■ **EXERCISE AIM**:
After finding the line with "(** The reader" in the entries below, retype exactly each line from there through the line with "(msgA ++ repeat x00 8))", including that final line.

(Records contained in a dataset)
(** ** Calls that do not go through *)





(** ** Reads and writes inside the buffer *)

(** A read on a well-formed topic whose [wp] is away from the cursor: what
    it returns and where it leaves the cursor. *)
Lemma kpub_read_slice (t : topic) (f : file) (count : Z) (b : list byte) :
  0 <= wp t < size t -> 0 <= f_pos f < size t ->
  buf t = Some b -> Z.of_nat (length b) = size t ->
  0 <= count ->
  f_pos f <> wp t ->
  let n := Z.min count (if wp t >? f_pos f
                        then wp t - f_pos f else size t - f_pos f) in
  exists t',
    kpub_read t f count =
      (Returns n, t', set_f_pos f (wrap_at (size t) (f_pos f + n)),
       firstn (Z.to_nat n) (skipn (Z.to_nat (f_pos f)) b)) /\
    0 <= n /\ f_pos f + n <= size t /\
    buf t' = Some b /\ wp t' = wp t /\ size t' = size t.
Proof.
  intros Hwp Hoff Hb Hlenb Hc Hne n.
  pose proof (size_range t) as Hrange.
  assert (Hn : 0 <= n /\ f_pos f + n <= size t).
  { subst n. destruct (Z.gtb_spec (wp t) (f_pos f)); lia. }
  assert (Hn' : (if wp t >? f_pos f
                 then Z.min count (u64 (wp t - f_pos f))
                 else Z.min count (u64 (size t - f_pos f))) = n).
  { subst n. destruct (Z.gtb_spec (wp t) (f_pos f));
      rewrite u64_small by lia; reflexivity. }
  unfold kpub_read. cbv zeta.
  destruct (Z.eqb_spec (f_pos f) (wp t)); [contradiction |].
  rewrite Hb, Hn'. rewrite (in_buffer_fits b (f_pos f) n) by lia.
  cbn [negb]. rewrite (u64_small (f_pos f + n)) by lia.
  rewrite (s64_small (wrap_at (size t) (f_pos f + n)))
    by (pose proof (wrap_at_below (size t) (f_pos f + n)); lia).
  eexists. split; [reflexivity |].
  split; [apply Hn |]. split; [apply Hn |].
  destruct (u32 (rcount t - 1) =? 0); unfold size;
    cbn [buf wp msg_size msg_count]; auto.
Qed.

(** X22.  A read that goes through returns exactly [n] bytes of the buffer,
    starting at the cursor, where [n] is the count asked for cut down to
    what lies between the cursor and [wp], or between the cursor and the
    end of the buffer when [wp] is not ahead of it.  It reads nothing
    outside the buffer, leaves the buffer and [wp] alone, and advances the
    cursor by [n] modulo the size. *)
Theorem read_returns_buffer_slice (t : topic) (f : file) (count : Z)
  (b : list byte) :
  0 <= wp t < size t -> 0 <= f_pos f < size t ->
  buf t = Some b -> Z.of_nat (length b) = size t ->
  0 <= count ->
  f_pos f <> wp t ->
  exists n t' f' out,
    kpub_read t f count = (Returns n, t', f', out) /\
    n = Z.min count (if wp t >? f_pos f
                     then wp t - f_pos f else size t - f_pos f) /\
    out = firstn (Z.to_nat n) (skipn (Z.to_nat (f_pos f)) b) /\
    Z.of_nat (length out) = n /\
    f_pos f + n <= size t /\
    f_pos f' = (f_pos f + n) mod size t /\
    buf t' = Some b /\ wp t' = wp t.
Proof.
  intros Hwp Hoff Hb Hlen Hc Hne.
  destruct (kpub_read_slice t f count b Hwp Hoff Hb Hlen Hc Hne)
    as (t' & Hread & Hn & Hfit & Hb' & Hwp' & _).
  do 4 eexists. split; [exact Hread |].
  repeat split; auto.
  - rewrite length_firstn, length_skipn. lia.
  - cbn [f_pos set_f_pos]. apply wrap_at_mod; lia.
Qed.

(** The reader reads the eight bytes of [published]. *)
Lemma read_returns_buffer_slice_witness :
  exists n t' f' out,
    kpub_read (top (after published)) (file_of (after published) 1) 8 =
      (Returns n, t', f', out) /\
    n = 8 /\ out = msgA /\ f_pos f' = 8.
Proof.
  destruct (read_returns_buffer_slice
              (top (after published)) (file_of (after published) 1) 8
              (msgA ++ repeat x00 8))
    as (n & t' & f' & out & Hread & Hn & Hout & _ & _ & Hpos & _).
  - vm_compute. split; [discriminate | reflexivity].
  - vm_compute. split; [discriminate | reflexivity].
  - reflexivity.
  - reflexivity.
  - lia.
  - vm_compute. discriminate.
  - exists n, t', f', out. subst n out. repeat split; auto.
Defined.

■ **ANSWER AREA**:
(** The reader reads the eight bytes of [published]. *)
Lemma read_returns_buffer_slice_witness :
  exists n t' f' out,
    kpub_read (top (after published)) (file_of (after published) 1) 8 =
      (Returns n, t', f', out) /\
    n = 8 /\ out = msgA /\ f_pos f' = 8.
Proof.
  destruct (read_returns_buffer_slice
              (top (after published)) (file_of (after published) 1) 8
              (msgA ++ repeat x00 8))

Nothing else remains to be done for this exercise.